It never would have happened without the $100,000 fine, the five months in a federal halfway house and the seven months with an electronic bracelet shackled to his ankle, but Mike Zalenski, convicted environmental criminal, has become Mike Zalenski, environmentalist.
"I wish I could tell you that it didn't take getting caught," Zalenski said, "but that would be a lie, and I'm not a liar."
Three years ago, investigators discovered that workers at Zalenski's metal polishing shop in Fresno were dumping 300-gallon tanks of toxic waste into the city's sewer system.
Local, state and federal authorities barged into New Age Metal Finishing -- which coats motorcycle parts in shiny chrome -- with guns, handcuffs and a full SWAT team in tow. They found all the evidence they needed. The business had been dumping wastewater tainted with chromium, copper and nickel for years. Zalenski suspects that a competitor knew about the illegal dumping and turned him in.
"What he had been doing is discharging heavy metals in violation of the Clean Water Act," said Dan Reich, an attorney for the U.S. Environmental Protection Agency. "He probably thought he'd save a little money by pouring this stuff down the drain. But he wound up being prosecuted."
Zalenski, 47, was by no means the first chrome plater collared for an environmental crime. But Zalenski's contrite response -- what Reich calls his "come to Jesus moment" -- was indeed unusual.

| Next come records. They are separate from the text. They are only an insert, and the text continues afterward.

(** C3, as amended: the order that [placeOrder] returns is a MARKET order
    exactly when the price given is not above 0, and a MARKET order is
    stored with price 0.  Nothing cancels what remains of an order: when
    [placeOrder] returns, after [addOrder] and [matchOrders], whatever
    remains of the order placed and of the orders that rested in its book,
    MARKET or not, rests in the queue of its side with status ACCEPTED or
    PARTIALLY_FILLED, and no order of the engine has become CANCELLED.
    How the cross check treats the price of a MARKET order is not part of
    this statement. *)
Theorem market_orders_rest_uncancelled (s : System) (userId : UserId)
    (ty : OrderType) (symbol : Symbol) (q : Quantity) (pr : Price)
    (p : ptr) (s' : System) :
  system_wf s ->
  Engine.placeOrder userId ty symbol q pr s = Some (Some p, s') ->
  let o := deref (heap s') p in
  (class_ o = MarketOrder ↔ ¬ (0 < pr)%Q)
  ∧ (class_ o = MarketOrder -> price_ o = 0%Q)
  ∧ (getRemainingQuantity o ≠ 0 ->
     live (status_ o)
     ∧ ∃ b, orderBooks_ (engine s') !! symbol = Some b ∧ p ∈ side b ty)
  ∧ (∀ b t x, orderBooks_ (engine s) !! symbol = Some b -> x ∈ side b t ->
       getRemainingQuantity (deref (heap s') x) ≠ 0 ->
       live (status_ (deref (heap s') x))
       ∧ ∃ b', orderBooks_ (engine s') !! symbol = Some b' ∧ x ∈ side b' t)
  ∧ (∀ x, status_ (deref (heap s') x) = CANCELLED ->
       status_ (deref (heap s) x) = CANCELLED).
Proof.
  intros Hwf Hp o. unfold o. clear o.
  apply placeOrder_accepted in Hp
    as (o & w2 & b0 & e1 & h2 & b1 & trades & w3 & h3 & b2 & -> & Hty & _ & _
        & Hst & Hfresh & Hcl & Hpr & Hget & Hadd & Hm & ->).
  cbn [heap engine].
  destruct (place_steps_wf _ _ _ _ _ _ _ _ Hwf Hget Hfresh Hadd)
    as (Hwf1 & _ & Hlen & Hold & _).
  destruct (matchOrders_effect _ _ _ _ _ _ _ Hwf1 Hm) as [Heff Hwf2].
  pose proof (match_loop_same_terms _ _ _ _ _ _ _ _ (length (heap s)) Hm)
    as (Hcl' & _ & _ & _ & _ & _ & Hpr' & _).
  apply addOrder_true in Hadd as (p' & [= <-] & _ & _ & _ & _ & Hh2 & Hb1).
  rewrite deref_alloc_new in Hh2, Hb1.
  assert (Hp2 : deref h2 (length (heap s)) = assign_status o ACCEPTED).
  { rewrite Hh2, deref_store_eq; [done |]. rewrite length_app. simpl. lia. }
  rewrite Hp2 in Hcl', Hpr'. simpl in Hcl', Hpr'.
  assert (Hin : length (heap s) ∈ side b1 ty).
  { rewrite Hb1, Hty, side_with_side_eq. apply elem_of_multiset_insert. by left. }
  assert (Hrests : ∀ t x, x ∈ side b1 t ->
            getRemainingQuantity (deref h3 x) ≠ 0 ->
            live (status_ (deref h3 x))
            ∧ ∃ b', orderBooks_
                      (Engine.put_book symbol b2
                         (Engine.put_order (orderId_ o) (length (heap s)) e1))
                    !! symbol = Some b' ∧ x ∈ side b' t).
  { intros t x Hx Hrem.
    destruct (effect_erased _ _ _ _ Heff _ _ Hx) as [Hrest | [Hz _]]; [| done].
    split; [apply (side_resting _ _ _ _ Hwf2 Hrest) |].
    exists b2. split; [| done]. simpl. by rewrite lookup_insert_eq. }
  rewrite Hcl', Hpr', Hcl, Hpr.
  split_and!.
  - destruct (Qltb 0 pr) eqn:Hlt;
      [apply Qltb_lt in Hlt | apply Qltb_nlt in Hlt]; split; done.
  - by destruct (Qltb 0 pr).
  - by apply Hrests.
  - intros b t x Hb Hx. apply Hrests.
    destruct (getOrCreateOrderBook_spec _ _ _ _ Hget)
      as (_ & _ & _ & _ & [[Hb0 _] | [Hnone _]]); [| congruence].
    rewrite Hb in Hb0. injection Hb0 as ->.
    rewrite Hb1, Hty. destruct (decide (ty = t)) as [<- | Hne].
    + rewrite side_with_side_eq. apply elem_of_multiset_insert. by right.
    + by rewrite side_with_side_ne.
  - intros x Hc.
    destruct (decide (x ∈ side b1 BUY)) as [Hb | Hnb].
    { destruct (effect_erased _ _ _ _ Heff _ _ Hb) as [Hrest | [_ Hf]]; [| congruence].
      destruct (resting_live _ _ _ _ (side_resting _ _ _ _ Hwf2 Hrest)); congruence. }
    destruct (decide (x ∈ side b1 SELL)) as [Hs | Hns].
    { destruct (effect_erased _ _ _ _ Heff _ _ Hs) as [Hrest | [_ Hf]]; [| congruence].
      destruct (resting_live _ _ _ _ (side_resting _ _ _ _ Hwf2 Hrest)); congruence. }
    rewrite (effect_frame _ _ _ _ Heff) in Hc by done.
    destruct (decide (x = length (heap s))) as [-> | Hne].
    { by destruct ty. }
    rewrite Hh2, deref_store_ne in Hc by done.
    destruct (decide (x < length (heap s))%nat) as [Hx | Hx].
    + by rewrite deref_alloc_old in Hc.
    + rewrite deref_out_of_range in Hc; [done |]. rewrite length_app. simpl. lia.
Qed.
(** The outcome of [fuel] turns of the loop entered with the ranks of
    iteration [k]. *)
Lemma generic_loop_running fuel :
  forall k,
    (forall i, (k <= i < k + fuel)%nat -> P i = false) ->
    Generic.iterate_loop A fuel corpus damping_factor N (T (R k)) = None.
Proof.
  induction fuel as [|fuel IH]; intros k H; [reflexivity|].
  rewrite generic_loop_step, (H k) by lia. apply IH.
  intros i Hi. apply H. lia.
Qed.

Lemma generic_loop_stops fuel :
  forall k j,
    (k <= j < k + fuel)%nat -> P j = true ->
    (forall i, (k <= i < j)%nat -> P i = false) ->
    Generic.iterate_loop A fuel corpus damping_factor N (T (R k))
    = Some (Ok (T (R j))).
Proof.
  induction fuel as [|fuel IH]; intros k j Hj Hp Hf; [lia|].
  rewrite generic_loop_step.
  destruct (Nat.eq_dec k j) as [->|Hne]; [now rewrite Hp|].
  rewrite (Hf k) by lia. apply IH; [lia|assumption|].
  intros i Hi. apply Hf. lia.
Qed.

Lemma generic_loop_outcome fuel :
  forall k outcome,
    Generic.iterate_loop A fuel corpus damping_factor N (T (R k))
    = Some outcome ->
    exists j,
      (k <= j < k + fuel)%nat /\ P j = true
      /\ (forall i, (k <= i < j)%nat -> P i = false)
      /\ outcome = Ok (T (R j)).
Proof.
  induction fuel as [|fuel IH]; intros k outcome H; [discriminate|].
  rewrite generic_loop_step in H. destruct (P k) eqn:Hk.
  - injection H as <-. exists k. repeat split; [lia|lia|assumption|].
    intros i Hi. lia.
  - destruct (IH _ _ H) as [j [Hj [Hp [Hf E]]]].
    exists j. repeat split; [lia|lia|assumption| |assumption].
    intros i Hi. destruct (Nat.eq_dec i k) as [->|Hne]; [assumption|].
    apply Hf. lia.
Qed.
(** A sequence comparison is the signed difference when the two numbers are
    less than half the sequence space apart. *)
Lemma sdiff_small base i j :
  - I32 ≤ i - j < I32 → sdiff (wadd base i) (wadd base j) = i - j.
Proof.
  intros. unfold sdiff, wsub, wadd.
  rewrite <- Zminus_mod. replace (base + i - (base + j)) with (i - j) by lia.
  unfold as_i32. destruct (Z.ltb_spec ((i - j) mod U32) I32); mlia.
Qed.

Lemma sdiff_self a : sdiff a a = 0.
Proof. unfold sdiff. rewrite wsub_self. reflexivity. Qed.

Lemma sat_add_range m a b : 0 < m → 0 ≤ a → 0 ≤ b → 0 ≤ sat_add m a b < m.
Proof. unfold sat_add; lia. Qed.
Lemma sat_sub_nonneg a b : 0 ≤ sat_sub a b.
Proof. unfold sat_sub; lia. Qed.

(** ** Loops

    [iterate p body s] runs [body] up to [2^k] times, [p] in binary, and
    stops at the first [inr]; [while_loop] is a [loop] or [while] of the
    source with that bound.  A measure that every round decreases and that
    [p] exceeds makes the bound sufficient ([while_loop_total]). *)

Section Loops.
Context {S R : Type} (body : S → res (S + R)).

Fixpoint iterate (p : positive) (s : S) : res (S + R) :=
  let again q r :=
    match r with
    | Ret (inl s') => iterate q s'
    | _ => r
    end in
  match p with
  | xH => body s
  | xO q => again q (iterate q s)
  | xI q => again q (again q (body s))
  end.

Definition while_loop (p : positive) (s : S) : res R :=
  match iterate p s with
  | Ret (inr r) => Ret r
  | Ret (inl _) => Crash OutOfFuel
  | Crash e => Crash e
  end.

(** [I n s]: the state [s] is good and at most [n] rounds are left. *)
Lemma iterate_variant (I : Z → S → Prop) (P : R → Prop) :
  (∀ n s, I n s → 0 ≤ n →
     returns (body s) (λ r, match r with
                            | inl s' => ∃ n', I n' s' ∧ 0 ≤ n' < n
                            | inr r => P r
                            end)) →
  ∀ p n s, I n s → 0 ≤ n →
  returns (iterate p s) (λ r, match r with
                              | inl s' => ∃ n', I n' s' ∧ 0 ≤ n' ≤ n - Z.pos p
                              | inr r => P r
                              end).
Proof.
  intros step p. induction p as [p IH|p IH|]; intros n s Hi Hm; simpl.
  - destruct (step n s Hi Hm) as ([s1|r1] & -> & H1); [|exists (inr r1); auto]. destruct H1 as (n1 & H1 & ?).
    destruct (IH n1 s1) as ([s2|r2] & E2 & H2); [auto|lia| |rewrite E2; eexists; split; [reflexivity|auto]].
    destruct H2 as (n2 & H2 & ?). rewrite E2.
    destruct (IH n2 s2) as ([s3|r3] & E3 & H3); [auto|lia| |]; rewrite E3; eexists; (split; [reflexivity|]); [|auto].
    destruct H3 as (n3 & ? & ?). exists n3. split; [auto|lia].
  - destruct (IH n s Hi Hm) as ([s2|r2] & E2 & H2); [|rewrite E2; eexists; split; [reflexivity|auto]].
    destruct H2 as (n2 & H2 & ?). rewrite E2.
    destruct (IH n2 s2) as ([s3|r3] & E3 & H3); [auto|lia| |]; rewrite E3; eexists; (split; [reflexivity|]); [|auto].
    destruct H3 as (n3 & ? & ?). exists n3. split; [auto|lia].
  - destruct (step n s Hi Hm) as (r & -> & Hr). eexists; split; [reflexivity|].
    destruct r; [|auto]. destruct Hr as (n' & ? & ?). exists n'. split; [auto|lia].
Qed.
Definition remove_timer (expires : Z) h : res (bool * hr) :=
  o ← find_first_key_at_expiry expires h; remove_key o h.

Definition queue_key_of h (handle : I) : option TimerQueueKey := 
  key <$> arena_get (K := TimerQueueKey) (V := timer) (queue h) handle.

Definition cancel (handle : I) h : res (bool * hr) := remove_key (queue_key_of h handle) h.

Definition find_timer (expires : Z) h : res (option timer) :=
  o ← find_first_key_at_expiry expires h;
  match o with None => Ret None | Some k => tree_get (queue h) k end.

Definition earliest_expired_key (now : Z) h : res (option TimerQueueKey) :=
  k ← tree_min (K := TimerQueueKey) (V := timer) (queue h);
  Ret (match k with Some k => if k_expires_at k <=? now then Some k else None | None => None end).

Definition reinsert_periodic (fired : timer) h : res hr :=
  if is_periodic fired then
    match interval fired with
    | None => Crash Panic
    | Some itv =>
        '(_, h) ← insert_timer (sat_add U64 (expires_at fired) (as_nanos itv)) (is_periodic fired)
                    (interval fired) (action fired) h;
        Ret h
    end
  else Ret h.

Definition poll_expired (now : Z) h : res (option timer * hr) :=
  o ← earliest_expired_key now h;
  match o with
  | None => Ret (None, h)
  | Some k =>
      '(r, q) ← remove (V := timer) k (queue h);
      let h := h <| queue := q |> in
      match r with
      | None => Ret (None, h)
      | Some t => h ← reinsert_periodic t h; Ret (Some t, h)
      end
  end.

(** The timers the loop of [timer_interrupt_handler] takes from the queue, in
    order. *)
Definition drain_expired (bound : positive) (now : Z) h : res (list timer * hr) :=
  while_loop (λ '(fired, h),
    '(r, h) ← poll_expired now h;
    Ret (match r with
         | Some t => inl (fired ++ [t], h)
         | None => inr (fired, h)
         end)) bound ([], h).

(** The rest of the handler: the next deadline, read at [now']. *)
Definition rearm (c : SystemClock) (now' : Z) h : res Z :=
  n ← next_expiry h;
  match n with
  | None => Crash Panic
  | Some next => Ret (ns_to_apic_ticks c (Z.max (sat_sub next now') 1))
  end.

(** The body of the loop: [need_reschedule] and what was called so far. *)
Definition dispatch (processes : Processes) (t : timer) (s : bool * list (effect Callback)) : res (bool * list (effect Callback)) :=
  match action t with
  | ExecuteCallback function => Ret (s.1, s.2 ++ [Calls function])
  | Reschedule => Ret (true, s.2)
  | WakeUp process_id thread_id =>
      match find (λ p, p.1 =? process_id) processes with
      | None => Crash Panic
      | Some p =>
          match find (λ t, t =? thread_id) p.2 with
          | None => Crash Panic
          | Some _ => Ret (s.1, s.2 ++ [SetRunning process_id thread_id])
          end
      end
  end.

Definition expire_timers (bound : positive) (processes : Processes) (now : Z) h : res (hr * (bool * list (effect Callback))) :=
  while_loop (λ '(h, s),
    '(r, h) ← poll_expired now h;
    match r with
    | Some t => s ← dispatch processes t s; Ret (inl (h, s))
    | None => Ret (inr (h, s))
    end) bound (h, (false, [])).

(** The handler, with its two readings of the clock; the last result is the
    count the timer is armed with. *)
Definition timer_interrupt_handler (bound : positive) (processes : Processes) (c : SystemClock) (now now' : Z) h
  : res (hr * list (effect Callback) * Z) :=
  '(h, (need_reschedule, done)) ← expire_timers bound processes now h;
  let done := if (need_reschedule : bool) then done ++ [RunsScheduler] else done in
  ticks ← rearm c now' h;
  Ret (h, done, ticks).
End Timers.

(** ** The queue as an ordered list *)

(** Two loops in lock step. *)
Lemma while_loop_sim {S1 R1 S2 R2} (b1 : S1 → res (S1 + R1)) (b2 : S2 → res (S2 + R2)) (I : S1 → S2 → Prop) (J : R1 → R2 → Prop) :
  (∀ s1 s2 s1', I s1 s2 → b1 s1 = Ret (inl s1') → ∃ s2', b2 s2 = Ret (inl s2') ∧ I s1' s2') →
  (∀ s1 s2 r1, I s1 s2 → b1 s1 = Ret (inr r1) → ∃ r2, b2 s2 = Ret (inr r2) ∧ J r1 r2) →
  ∀ p s1 s2 r1, while_loop b1 p s1 = Ret r1 → I s1 s2 → ∃ r2, while_loop b2 p s2 = Ret r2 ∧ J r1 r2.
Proof.
  intros Hstep Hexit. assert (Hit : ∀ p s1 s2 x1, iterate b1 p s1 = Ret x1 → I s1 s2 →
    ∃ x2, iterate b2 p s2 = Ret x2 ∧ match x1, x2 with inl s, inl s' => I s s' | inr r, inr r' => J r r' | _, _ => False end).
  { assert (H1 : ∀ s1 s2 x1, b1 s1 = Ret x1 → I s1 s2 → ∃ x2, b2 s2 = Ret x2 ∧
      match x1, x2 with inl s, inl s' => I s s' | inr r, inr r' => J r r' | _, _ => False end).
    { intros s1 s2 [s|r] E Hi; [destruct (Hstep _ _ _ Hi E) as (x & ? & ?); by exists (inl x)|destruct (Hexit _ _ _ Hi E) as (x & ? & ?); by exists (inr x)]. }
    induction p as [p IH|p IH|]; intros s1 s2 x1 E Hi; simpl in *; [| |by apply (H1 s1)].
    - destruct (b1 s1) as [y1|] eqn:E1; [|done]. destruct (H1 _ _ _ E1 Hi) as (y2 & -> & Hy).
      destruct y1 as [y1|y1], y2 as [y2|y2]; try done; [|injection E as <-; by exists (inr y2)].
      destruct (iterate b1 p y1) as [z1|] eqn:E2; [|done]. destruct (IH _ _ _ E2 Hy) as (z2 & -> & Hz).
      destruct z1 as [z1|z1], z2 as [z2|z2]; try done; [by apply (IH z1)|injection E as <-; by exists (inr z2)].
    - destruct (iterate b1 p s1) as [z1|] eqn:E2; [|done]. destruct (IH _ _ _ E2 Hi) as (z2 & -> & Hz).
      destruct z1 as [z1|z1], z2 as [z2|z2]; try done; [by apply (IH z1)|injection E as <-; by exists (inr z2)]. }
  unfold while_loop. intros p s1 s2 r1 E Hi. destruct (iterate b1 p s1) as [x1|] eqn:E1; [|done].
  destruct (Hit _ _ _ _ E1 Hi) as (x2 & -> & Hx). destruct x1, x2; try done. injection E as <-. by eexists.
Qed.
(* ===== verification/Utf8.v ===== *)
(** * Strings

    A [str] of the source is the list of its UTF-8 bytes.  What the file
    system uses of the standard library: lossy and strict decoding, trimming,
    splitting, searching and cutting at byte positions. *)

From S2P Require Import Prelude.

(** ** Characters *)

Definition scalar (c : Z) : Prop := 0 ≤ c < 55296 ∨ 57344 ≤ c < 1114112.

Definition encode_char (c : Z) : list Z :=
  if c <? 128 then [c]
  else if c <? 2048 then [192 + c / 64; 128 + c mod 64]
  else if c <? 65536 then [224 + c / 4096; 128 + c / 64 mod 64; 128 + c mod 64]
  else [240 + c / 262144; 128 + c / 4096 mod 64; 128 + c / 64 mod 64; 128 + c mod 64].

Definition encode (cs : list Z) : list Z := cs ≫= encode_char.

Definition within (lo hi b : Z) : bool := (lo <=? b) && (b <=? hi).
Definition cont : Z → bool := within 128 191.

Definition char_width (b : Z) : Z :=
  if b <? 128 then 1 else if within 194 223 b then 2 else if within 224 239 b then 3
  else if within 240 244 b then 4 else 0.

(** The second bytes that a three or four byte sequence allows. *)
Definition second_ok (b0 b1 : Z) : bool :=
  if b0 =? 224 then within 160 191 b1
  else if b0 =? 237 then within 128 159 b1
  else if b0 =? 240 then within 144 191 b1
  else if b0 =? 244 then within 128 143 b1
  else cont b1.

(** The first character of [l], or none for an invalid sequence, and the
    bytes it takes. *)
Definition decode_char (l : list Z) : option Z * Z :=
  let b0 := byte_at l 0 in let b1 := byte_at l 1 in let b2 := byte_at l 2 in let b3 := byte_at l 3 in
  match char_width b0 with
  | 1 => (Some b0, 1)
  | 2 => if cont b1 then (Some (b0 mod 32 * 64 + b1 mod 64), 2) else (None, 1)
  | 3 => if second_ok b0 b1 then
           if cont b2 then (Some (b0 mod 16 * 4096 + b1 mod 64 * 64 + b2 mod 64), 3) else (None, 2)
         else (None, 1)
  | 4 => if second_ok b0 b1 then
           if cont b2 then
             if cont b3 then (Some (b0 mod 8 * 262144 + b1 mod 64 * 4096 + b2 mod 64 * 64 + b3 mod 64), 4)
             else (None, 3)
           else (None, 2)
         else (None, 1)
  | _ => (None, 1)
  end.

Fixpoint decode_from (fuel : nat) (l : list Z) : list (option Z) :=
  match fuel, l with
  | S fuel, _ :: _ => let '(c, n) := decode_char l in c :: decode_from fuel (zdrop n l)
  | _, _ => []
  end.
Definition decode (l : list Z) : list (option Z) := decode_from (length l) l.

(** [String::from_utf8_lossy], as characters. *)
Definition lossy_chars (l : list Z) : list Z := (λ c, default 65533 c) <$> decode l.
Definition from_utf8_lossy (l : list Z) : list Z := encode (lossy_chars l).

(** [str::from_utf8] *)
Definition from_utf8 (l : list Z) : option (list Z) :=
  if forallb (λ c, bool_decide (is_Some c)) (decode l) then Some l else None.

(** ** Trimming, splitting, searching *)

Definition is_whitespace (c : Z) : bool :=
  within 9 13 c || (c =? 32) || (c =? 133) || (c =? 160) || (c =? 5760) || within 8192 8202 c
  || (c =? 8232) || (c =? 8233) || (c =? 8239) || (c =? 8287) || (c =? 12288).

Fixpoint drop_white (cs : list Z) : list Z :=
  match cs with [] => [] | c :: rest => if is_whitespace c then drop_white rest else cs end.
(** [trim] *)
Definition trim (cs : list Z) : list Z := reverse (drop_white (reverse (drop_white cs))).

(** [split] at an ASCII character *)
Fixpoint split_at_char (sep : Z) (acc s : list Z) : list (list Z) :=
  match s with
  | [] => [acc]
  | b :: rest => if b =? sep then acc :: split_at_char sep [] rest else split_at_char sep (acc ++ [b]) rest
  end.
Definition split (sep : Z) (s : list Z) : list (list Z) := split_at_char sep [] s.

(** [rfind] of an ASCII character *)
Fixpoint rfind (b : Z) (s : list Z) : option Z :=
  match s with
  | [] => None
  | x :: rest =>
      match rfind b rest with
      | Some i => Some (i + 1)
      | None => if x =? b then Some 0 else None
      end
  end.

Definition is_char_boundary (s : list Z) (i : Z) : bool :=
  (i =? 0) || (i =? zlen s) || ((0 <? i) && (i <? zlen s) && negb (cont (byte_at s i))).

(** [split_at] *)
Definition split_str (s : list Z) (i : Z) : res (list Z * list Z) :=
  if is_char_boundary s i then Ret (ztake i s, zdrop i s) else Crash Panic.

(** [to_ascii_uppercase] *)
Definition to_ascii_uppercase (s : list Z) : list Z := (λ b, if within 97 122 b then b - 32 else b) <$> s.

(** ** Decoding inverts encoding *)

Lemma within_true lo hi b : lo ≤ b ≤ hi → within lo hi b = true.
Proof. intros. apply andb_true_intro. split; lia. Qed.
Lemma within_false lo hi b : b < lo ∨ hi < b → within lo hi b = false.
Proof. intros. apply andb_false_iff. destruct H as [?|?]; [left|right]; lia. Qed.

Lemma char_width_2 b : 194 ≤ b ≤ 223 → char_width b = 2.
Proof. intros. unfold char_width. destruct (Z.ltb_spec b 128); [lia|]. by rewrite within_true. Qed.
Lemma char_width_3 b : 224 ≤ b ≤ 239 → char_width b = 3.
Proof.
  intros. unfold char_width. destruct (Z.ltb_spec b 128); [lia|]. by rewrite within_false, within_true by lia.
Qed.
Lemma char_width_4 b : 240 ≤ b ≤ 244 → char_width b = 4.
Proof.
  intros. unfold char_width. destruct (Z.ltb_spec b 128); [lia|]. by rewrite !within_false, within_true by lia.
Qed.

(** The second byte excludes what is too long, the surrogates and what is
    too large. *)
Lemma second_ok_true b0 b1 : 128 ≤ b1 ≤ 191 → (b0 = 224 → 160 ≤ b1) → (b0 = 237 → b1 ≤ 159) →
  (b0 = 240 → 144 ≤ b1) → (b0 = 244 → b1 ≤ 143) → second_ok b0 b1 = true.
Proof.
  intros. unfold second_ok, cont.
  destruct (Z.eqb_spec b0 224); [by rewrite within_true by lia|]. destruct (Z.eqb_spec b0 237); [by rewrite within_true by lia|].
  destruct (Z.eqb_spec b0 240); [by rewrite within_true by lia|]. destruct (Z.eqb_spec b0 244); by rewrite within_true by lia.
Qed.

Lemma decode_encode_char c r : scalar c →
  decode_char (encode_char c ++ r) = (Some c, zlen (encode_char c)) ∧ encode_char c ≠ [].
Proof.
  intros Hc. unfold encode_char, decode_char, scalar in *.
  destruct (Z.ltb_spec c 128); [|destruct (Z.ltb_spec c 2048); [|destruct (Z.ltb_spec c 65536)]]; (split; [|done]);
    unfold byte_at; cbn [app lookup list_lookup Z.to_nat Pos.to_nat Pos.iter_op default].
  - simpl. unfold char_width. destruct (Z.ltb_spec c 128); [done|lia].
  - simpl. rewrite char_width_2 by mlia. unfold cont. rewrite within_true by mlia. do 2 f_equal. mlia.
  - simpl. rewrite char_width_3 by mlia. rewrite second_ok_true by mlia. unfold cont. rewrite within_true by mlia.
    do 2 f_equal. mlia.
  - simpl. rewrite char_width_4 by mlia. rewrite second_ok_true by mlia. unfold cont. rewrite !within_true by mlia.
    do 2 f_equal. mlia.
Qed.

Lemma decode_from_encode cs fuel : Forall scalar cs → (length (encode cs) ≤ fuel)%nat →
  decode_from fuel (encode cs) = Some <$> cs.
Proof.
  intros Hs. revert fuel. induction Hs as [|c cs Hc Hs IH]; intros fuel Hf; [by destruct fuel|].
  change (encode (c :: cs)) with (encode_char c ++ encode cs) in *. rewrite length_app in Hf.
  destruct (decode_encode_char c (encode cs) Hc) as [Hd Hne].
  destruct (encode_char c) as [|b l] eqn:Ec; [done|]. destruct fuel as [|fuel]; [simpl in Hf; lia|].
  cbn [decode_from app]. change (b :: l ++ encode cs) with ((b :: l) ++ encode cs). rewrite Hd, fmap_cons. f_equal.
  replace (zdrop (zlen (b :: l)) ((b :: l) ++ encode cs)) with (encode cs).
  - apply IH. simpl in Hf. lia.
  - unfold zdrop, zlen. rewrite Nat2Z.id. by rewrite drop_app_length.
Qed.

Lemma decode_encode cs : Forall scalar cs → decode (encode cs) = Some <$> cs.
Proof. intros. by apply decode_from_encode. Qed.

Lemma lossy_encode cs : Forall scalar cs → lossy_chars (encode cs) = cs.
Proof.
  intros Hs. unfold lossy_chars. rewrite decode_encode by done. rewrite <- list_fmap_compose.
  rewrite <- (list_fmap_id cs) at 2. by apply list_fmap_ext.
Qed.

Lemma from_utf8_encode cs : Forall scalar cs → from_utf8 (encode cs) = Some (encode cs).
Proof.
  intros Hs. unfold from_utf8. rewrite decode_encode by done.
  replace (forallb _ _) with true; [done|]. induction Hs as [|c cs Hc Hs IH]; [done|]. simpl. done.
Qed.

(** A name without white space at its ends, padded with blanks, trims to
    itself. *)
Definition trimmed (cs : list Z) : Prop :=
  (∀ c, head cs = Some c → is_whitespace c = false) ∧ (∀ c, last cs = Some c → is_whitespace c = false).

Lemma drop_white_blanks n cs : drop_white (replicate n 32 ++ cs) = drop_white cs.
Proof. induction n; simpl; auto. Qed.

Lemma drop_white_id cs : (∀ c, head cs = Some c → is_whitespace c = false) → drop_white cs = cs.
Proof. destruct cs as [|c cs]; intros H; [done|]. simpl. by rewrite (H c). Qed.

Lemma trim_padded cs n : cs ≠ [] → trimmed cs → trim (cs ++ replicate n 32) = cs.
Proof.
  intros Hne [Hh Ht]. unfold trim. rewrite (drop_white_id (cs ++ _)).
  - rewrite reverse_app, reverse_replicate, drop_white_blanks, drop_white_id; [apply reverse_involutive|].
    intros c Hc. apply Ht. by rewrite head_reverse in Hc.
  - intros c Hc. apply Hh. by destruct cs.
Qed.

Instead of fighting the charges, Zalenski fired his lawyer and admitted his guilt. He spent hundreds of thousands of dollars to transform his shop into a model of metal recycling and other environmentally responsible practices. Moreover, he began helping investigators from Los Angeles to San Francisco ferret out other cheaters in the business, and trying to convince fellow chrome platers that they should change their ways before they ended up convicted felons like him.
Savvy con job by a crook still on probation? Government officials do not seem to think so.
"I think he's very sincere," said Vincent Mendes, a Fresno County environmental health specialist. "I think he really wants to do the right thing, not just for his facility, but for others."
For example, Mendes said, Zalenski recently devoted hours of his time free of charge to help a landlord clean up a contaminated former metal shop after the owner, a former employee, had abandoned it.